Mullins v. Pine Manor College

389 Mass. 47, 449 N.E.2d 331 (1983)

 

RULE:

The standard of foreseeability turns on an examination of all the circumstances. Prior criminal acts are simply one factor among others that establish the foreseeability of the act of the third party. 

FACTS:

After plaintiff, a female college student, was raped on campus by an unidentified assailant, she filed a personal injury action against defendants, a college and its vice president. A jury returned verdicts against defendants. Pursuant to Mass. Gen. Laws ch. 231, § 85K, the trial judge reduced the amount of the judgment. Defendants appealed from the denial of their motions for directed verdicts and for judgments notwithstanding the verdicts.

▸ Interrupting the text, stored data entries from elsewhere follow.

(* ===== verification/RekeyProps.v ===== *)
(** * What holds of a change of keys

    Hashes and fingerprints answer under the new keys as they did under the old ones, since the keys
    they were made with are carried over; sealed values open to the same values; nothing else of a
    row changes, and the check of the new file agrees. *)
From S2P Require Import Prelude Order Redb Fields Samples Eval BackupCodec BackupSpec B64 Cipher Index Keys Sealed Protected Slots FieldSpec FieldRows FieldProps Rekey.
Local Open Scope N_scope.

(** A step that succeeded, by rewriting: comparing the derivations by computation takes long. *)
Lemma rbind_Ok {A B} (a : A) (f : A → result B) : rbind (Ok a) f = f a.
Proof. done. Qed.

(** ** Names *)

Lemma parse_u32_dec n : n < 2 ^ 32 → parse_u32 (dec n) = Some n.
Proof.
  intros Hn. unfold parse_u32, parse_u64. pose proof (dec_all_digits n) as Hd. destruct (dec n) as [|b ds] eqn:E.
  { by apply dec_nonempty in E. }
  rewrite decide_False.
  - rewrite bool_decide_eq_false_2 by done. rewrite (proj2 (forallb_forall _ _)) by (intros x Hx%list_elem_of_In; rewrite Forall_forall in Hd; by apply Hd).
    cbn [negb orb]. rewrite <-E, of_dec_dec. destruct (N.ltb_spec n U64); [|unfold U64 in *; lia]. by destruct (N.ltb_spec n (2 ^ 32)); [|lia].
  - intros ->. apply Forall_inv in Hd. done.
Qed.

Lemma parse_entry_name table id : id < 2 ^ 32 → parse_name (entry_name table id) = Ok (table, id).
Proof.
  intros Hid. unfold parse_name, entry_name. change (lit ":") with [colon]. cbn [app]. rewrite (rsplit_app table (dec id)) by apply dec_no_colon.
  by rewrite parse_u32_dec.
Qed.
Lemma od_elem_get d k v : NoDup (od_keys d) → (k, v) ∈ d → od_get d k = Some v.
Proof.
  induction d as [|[k' v'] d IH]; simpl; [set_solver|].
  rewrite NoDup_cons, elem_of_cons. intros [Hk ?] [?|Hin]; simplify_eq.
  - by case_decide.
  - case_decide as E; [|auto]. subst. destruct Hk.
    apply list_elem_of_fmap. by exists (k', v).
Qed.

Lemma od_keys_set d k v :
  od_keys (od_set d k v) = if decide (k ∈ od_keys d) then od_keys d else od_keys d ++ [k].
Proof.
  induction d as [|[k' v'] d IH]; simpl; [done|].
  destruct (decide (k = k')) as [->|Hk]; simpl.
  - by rewrite decide_True by (apply elem_of_cons; auto).
  - rewrite IH. repeat case_decide; set_solver.
Qed.

Lemma od_set_NoDup d k v : NoDup (od_keys d) → NoDup (od_keys (od_set d k v)).
Proof.
  rewrite od_keys_set. case_decide; [done|]. intros. apply NoDup_app.
  split_and!; [done|set_solver|apply NoDup_singleton].
Qed.

Lemma od_elem_del d k k' v : (k', v) ∈ od_del d k ↔ k' ≠ k ∧ (k', v) ∈ d.
Proof.
  induction d as [|[k2 v2] d IH]; simpl; [set_solver|].
  case_decide; subst; rewrite ?elem_of_cons, IH; naive_solver.
Qed.

Lemma od_keys_del d k k' : k' ∈ od_keys (od_del d k) ↔ k' ≠ k ∧ k' ∈ od_keys d.
Proof.
  induction d as [|[k2 v2] d IH]; simpl; [set_solver|].
  case_decide; subst; simpl; rewrite ?elem_of_cons, IH; naive_solver.
Qed.

Lemma od_get_del d k : od_get (od_del d k) k = None.
Proof. apply od_get_None. rewrite od_keys_del. naive_solver. Qed.

Lemma od_get_del_ne d k k' : k ≠ k' → od_get (od_del d k) k' = od_get d k'.
Proof.
  intros. induction d as [|[k2 v2] d IH]; simpl; [done|]; repeat (case_decide; simplify_eq/=; try done).
Qed.

Lemma od_del_NoDup d k : NoDup (od_keys d) → NoDup (od_keys (od_del d k)).
Proof.
  induction d as [|[k' v'] d IH]; simpl; [done|]. rewrite NoDup_cons. intros [??].
  case_decide; simpl; [auto|]. rewrite NoDup_cons, od_keys_del. naive_solver.
Qed.

Lemma od_mem_true d k : od_mem d k = true ↔ is_Some (od_get d k).
Proof. apply bool_decide_eq_true. Qed.

Lemma od_update_NoDup d items : NoDup (od_keys d) → NoDup (od_keys (od_update d items)).
Proof.
  unfold od_update. revert d. induction items; intros; simpl; [done|]. auto using od_set_NoDup.
Qed.

Lemma od_get_Some d k v : NoDup (od_keys d) → od_get d k = Some v ↔ (k, v) ∈ d.
Proof. split; [apply od_get_elem|by apply od_elem_get]. Qed.

Lemma od_get_set_case d k k' v :
  od_get (od_set d k v) k' = if decide (k' = k) then Some v else od_get d k'.
Proof. case_decide; subst; [apply od_get_set|by apply od_get_set_ne]. Qed.

Lemma od_get_is_Some d k : is_Some (od_get d k) ↔ k ∈ od_keys d.
Proof.
  destruct (decide (k ∈ od_keys d)) as [Hk|Hk].
  - split; [done|]. intros _. destruct (od_get d k) eqn:E; [eauto|].
    by apply od_get_None in E.
  - apply od_get_None in Hk as Hn. rewrite Hn. split; [by intros [? [=]]|done].
Qed.

Lemma od_set_fresh d k v : k ∉ od_keys d → od_set d k v = d ++ [(k, v)].
Proof.
  induction d as [|[k' v'] d IH]; cbn; [done|]. rewrite not_elem_of_cons.
  intros [Hk Hd]. rewrite decide_False by done. by rewrite IH.
Qed.

Lemma od_set_same d k v : od_get d k = Some v → od_set d k v = d.
Proof.
  induction d as [|[k' v'] d IH]; cbn; [done|].
  case_decide as E; intros Hv; [subst; by injection Hv as ->|]. by rewrite IH.
Qed.

Lemma od_keys_length d : length (od_keys d) = length d.
Proof. apply length_map. Qed.

(** A dict made of items whose keys are distinct is these items. *)
Lemma od_update_fresh d items :
  NoDup (od_keys d ++ items.*1) → od_update d items = d ++ items.
Proof.
  revert d. induction items as [|[k v] items IH]; intros d Hd; cbn; [by rewrite app_nil_r|].
  change (od_update (od_set d k v) items = d ++ (k, v) :: items).
  assert (k ∉ od_keys d) as Hk.
  { apply NoDup_app in Hd as (_ & Hd & _). intros ?. eapply Hd; [done|]. by left. }
  rewrite od_set_fresh by done. rewrite IH.
  - by rewrite <-app_assoc.
  - unfold od_keys in *. by rewrite fmap_app, <-app_assoc.
Qed.
End odict.

#[global] Instance odict_eq_dec {K V} `{EqDecision K, EqDecision V} : EqDecision (odict K V).
Proof. unfold odict. apply _. Defined.

(** ** [sorted] *)

Section py_sorted.
Context {A : Type} (leb : A → A → bool).

(** [x] goes after the elements that are not greater than it, so that the sort
    is stable as Python's is. *)
Fixpoint sorted_insert (x : A) (l : list A) : list A :=
  match l with
  | [] => [x]
  | y :: l => if leb y x then y :: sorted_insert x l else x :: y :: l
  end.
Definition py_sorted (l : list A) : list A := foldl (flip sorted_insert) [] l.

Lemma sorted_insert_Permutation x l : sorted_insert x l ≡ₚ x :: l.
Proof.
  induction l as [|y l IH]; simpl; [done|]. destruct (leb y x); [|done].
  rewrite IH. apply Permutation_swap.
Qed.

Lemma py_sorted_snoc l x : py_sorted (l ++ [x]) = sorted_insert x (py_sorted l).
Proof. unfold py_sorted. by rewrite foldl_app. Qed.

Lemma py_sorted_Permutation l : py_sorted l ≡ₚ l.
Proof.
  induction l as [|x l IH] using rev_ind; [done|].
  rewrite py_sorted_snoc, sorted_insert_Permutation, IH. apply Permutation_cons_append.
Qed.

Lemma elem_of_py_sorted x l : x ∈ py_sorted l ↔ x ∈ l.
Proof. by rewrite py_sorted_Permutation. Qed.

(** Inserting splits the list where it inserts. *)
Lemma sorted_insert_split x l :
  ∃ l1 l2, l = l1 ++ l2 ∧ sorted_insert x l = l1 ++ x :: l2.
Proof.
  induction l as [|y l IH]; simpl; [by exists [], []|].
  destruct (leb y x); [|by exists [], (y :: l)].
  destruct IH as (l1&l2&->&->). by exists (y :: l1), l2.
Qed.

Context (leb_total : ∀ x y, leb x y = true ∨ leb y x = true)
  (leb_trans : ∀ x y z, leb x y = true → leb y z = true → leb x z = true).

Lemma sorted_insert_last x l : (∀ y, y ∈ l → leb y x = true) → sorted_insert x l = l ++ [x].
Proof.
  induction l as [|y l IH]; simpl; intros Hl; [done|].
  rewrite Hl by set_solver. rewrite IH; [done|set_solver].
Qed.

Lemma py_sorted_sorted l : StronglySorted (λ x y, leb x y = true) (py_sorted l).
Proof.
  induction l as [|x l IH] using rev_ind; [constructor|]. rewrite py_sorted_snoc.
  induction IH as [|y l' Hs IH2 Hy]; simpl; [repeat constructor|].
  destruct (leb y x) eqn:Hyx.
  - constructor; [done|]. rewrite sorted_insert_Permutation. by constructor.
  - assert (leb x y = true) as Hxy by (destruct (leb_total x y); congruence).
    constructor; [by constructor|]. constructor; [done|].
    eapply Forall_impl; [done|]. eauto.
Qed.
(* ===== verification/PyString.v ===== *)
(** Python strings as the code uses them: [in], [split], [join] and [startswith],
    with the lemmas on concatenation that the names of the entries need. *)

From Stdlib Require Import Ascii.
From S2P Require Import Prelude.

#[local] Open Scope string_scope.

(** Characters the code looks for. *)
Definition chr_dot : ascii := "."%char.
Definition chr_paren : ascii := "("%char.
Definition chr_slash : ascii := "/"%char.
Definition chr_null : ascii := "000"%char.

(** [c in s] for a character. *)
Fixpoint str_has (c : ascii) (s : string) : bool :=
  match s with
  | EmptyString => false
  | String a s => bool_decide (c = a) || str_has c s
  end.

(** [s[1:]] *)
Definition str_tail (s : string) : string :=
  match s with EmptyString => "" | String _ s => s end.

(** [s.split(c)] for a separator of one character. *)
Fixpoint split_on (c : ascii) (s : string) : list string :=
  match s with
  | EmptyString => [""]
  | String a s =>
      if bool_decide (a = c) then "" :: split_on c s
      else match split_on c s with
           | w :: l => String a w :: l
           | [] => [String a ""]
           end
  end.

(** [c.join(l)] *)
Fixpoint str_join (sep : string) (l : list string) : string :=
  match l with
  | [] => ""
  | [w] => w
  | w :: l => w +:+ sep +:+ str_join sep l
  end.

(** [s.startswith(p)], and the rest of the string when it does. *)
Fixpoint strip_prefix (p s : string) : option string :=
  match p, s with
  | EmptyString, _ => Some s
  | String a p, String b s => if bool_decide (a = b) then strip_prefix p s else None
  | String _ _, EmptyString => None
  end.

(** ** Concatenation *)

Lemma str_app_cons x (a b : string) : String x a +:+ b = String x (a +:+ b).
Proof. done. Qed.

Lemma str_app_empty (b : string) : "" +:+ b = b.
Proof. done. Qed.

(** [simpl] for concatenation, which stdpp keeps folded. *)
Ltac str_simpl := repeat progress (cbn; rewrite ?str_app_cons, ?str_app_empty in * ).

Lemma str_app_assoc (a b c : string) : (a +:+ b) +:+ c = a +:+ b +:+ c.
Proof. induction a as [|x a IH]; str_simpl; [done|]. by rewrite ?IH. Qed.

Lemma str_app_nil_r (a : string) : a +:+ "" = a.
Proof. induction a as [|x a IH]; str_simpl; [done|]. by rewrite ?IH. Qed.

Lemma str_length_app (a b : string) :
  String.length (a +:+ b) = (String.length a + String.length b)%nat.
Proof. induction a as [|x a IH]; str_simpl; [done|]. by rewrite ?IH. Qed.

Lemma str_app_inj (a a' b b' : string) :
  String.length a = String.length a' → a +:+ b = a' +:+ b' → a = a' ∧ b = b'.
Proof.
  revert a'. induction a as [|x a IH]; intros [|x' a'] Hl; cbn in Hl; str_simpl; try done.
  intros [= -> E]. injection Hl as Hl. by destruct (IH a' Hl E) as [-> ->].
Qed.

Lemma str_app_inj_r (a a' b : string) : a +:+ b = a' +:+ b → a = a'.
Proof.
  intros E. apply (str_app_inj a a' b b); [|done].
  apply (f_equal String.length) in E. rewrite !str_length_app in E. lia.
Qed.

Lemma strip_prefix_Some p s r : strip_prefix p s = Some r ↔ s = p +:+ r.
Proof.
  revert s. induction p as [|a p IH]; intros s; str_simpl; [naive_solver|].
  destruct s as [|b s]; [by split|]. case_bool_decide; subst; [rewrite IH|]; naive_solver.
Qed.

Lemma strip_prefix_app p r : strip_prefix p (p +:+ r) = Some r.
Proof. by apply strip_prefix_Some. Qed.

(** ** Characters *)

Lemma str_has_app c (a b : string) : str_has c (a +:+ b) = str_has c a || str_has c b.
Proof. induction a as [|x a IH]; str_simpl; [done|]. by rewrite IH, orb_assoc. Qed.

(** A string is cut at the first occurrence of a character in one way. *)
Lemma str_cut_unique c (a a' b b' : string) :
  str_has c a = false → str_has c a' = false →
  a +:+ String c b = a' +:+ String c b' → a = a' ∧ b = b'.
Proof.
  revert a'. induction a as [|x a IH]; intros [|x' a'] Ha Ha' E; cbn in Ha, Ha'; str_simpl.
  - by injection E.
  - injection E as <- _. by rewrite bool_decide_eq_true_2 in Ha'.
  - injection E as -> _. by rewrite bool_decide_eq_true_2 in Ha.
  - injection E as -> E. apply orb_false_iff in Ha as [_ Ha], Ha' as [_ Ha'].
    by destruct (IH a' Ha Ha' E) as [-> ->].
Qed.

Lemma str_has_cut c (s : string) :
  str_has c s = true → ∃ a b, s = a +:+ String c b ∧ str_has c a = false.
Proof.
  induction s as [|x s IH]; cbn; [done|]. intros H.
  destruct (decide (c = x)) as [->|Hx].
  - by exists "", s.
  - rewrite bool_decide_eq_false_2 in H by done.
    destruct (IH H) as (a & b & -> & Ha). exists (String x a), b. split; [done|].
    cbn. by rewrite bool_decide_eq_false_2.
Qed.

(** ** [split] and [join] *)

Lemma split_on_not_nil c s : split_on c s ≠ [].
Proof. destruct s as [|a s]; cbn; [done|]. repeat case_match; done. Qed.

Lemma split_on_none c s : str_has c s = false → split_on c s = [s].
Proof.
  induction s as [|a s IH]; cbn; [done|]. intros [Ha Hs]%orb_false_iff.
  rewrite bool_decide_eq_false in Ha. rewrite bool_decide_eq_false_2 by congruence.
  by rewrite IH.
Qed.

Lemma split_on_app c a b :
  str_has c a = false → split_on c (a +:+ String c b) = a :: split_on c b.
Proof.
  induction a as [|x a IH]; str_simpl; [by rewrite bool_decide_eq_true_2|].
  intros [Ha Hs]%orb_false_iff. rewrite bool_decide_eq_false in Ha.
  rewrite bool_decide_eq_false_2 by congruence. by rewrite IH.
Qed.

Lemma str_join_cons sep w l :
  l ≠ [] → str_join sep (w :: l) = w +:+ sep +:+ str_join sep l.
Proof. by destruct l. Qed.

Lemma join_split c s : str_join (String c "") (split_on c s) = s.
Proof.
  induction s as [|a s IH]; cbn; [done|]. case_bool_decide; subst.
  - rewrite str_join_cons by apply split_on_not_nil. str_simpl. by rewrite IH.
  - destruct (split_on c s) as [|w l] eqn:E; [by apply split_on_not_nil in E|].
    rewrite <-IH. by destruct l.
Qed.

Lemma split_join c l :
  l ≠ [] → Forall (λ w, str_has c w = false) l → split_on c (str_join (String c "") l) = l.
Proof.
  intros Hl. induction 1 as [|w l Hw Hws IH]; [done|]. destruct l as [|w' l].
  - cbn. by apply split_on_none.
  - rewrite str_join_cons, str_app_cons, str_app_empty by done.
    rewrite split_on_app by done. by rewrite IH.
Qed.

Lemma split_on_parts c s : Forall (λ w, str_has c w = false) (split_on c s).
Proof.
  induction s as [|a s IH]; cbn; [by repeat constructor|].
  case_bool_decide as Ha; [by constructor|].
  destruct (split_on c s) as [|w l]; cbn.
  - repeat constructor. cbn. by rewrite bool_decide_eq_false_2 by congruence.
  - apply Forall_cons in IH as [Hw Hl]. constructor; [|done]. cbn.
    by rewrite bool_decide_eq_false_2 by congruence.
Qed.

After granting defendants' applications for direct review, the court affirmed, holding that there was sufficient evidence from which the jury could have concluded that defendants were negligent, and that such negligence was a substantial cause of the attack. The court held that evidence established that defendants undertook to provide students with protection from the criminal acts of third parties by charging a fee for such service. Defendants' contention that the attack was not foreseeable was rejected because students had previously been warned of the dangers inherent in being housed near a large metropolitan area

ISSUE:

Can the criminal attack here be considered foreseeable?

ANSWER:

Yes.

CONCLUSION:

The Court here rejecets the argument advanced by the college and Person that the criminal attack here was not foreseeable. This contention is untenable in light of Person's  testimony which admitted that he had foreseen the risk that a student at Pine Manor could be attacked and raped on campus. Indeed, the precautions which Pine Manor and other colleges take to protect their students against criminal acts of third parties would make little sense unless criminal acts were foreseeable. The director of student affairs testified that she warned students during freshman orientation of the dangers inherent in being housed at a women's college near a metropolitan area only a short distance from bus and train lines which lead directly to Boston. The risk of such a criminal act was not only foreseeable but was actually foreseen.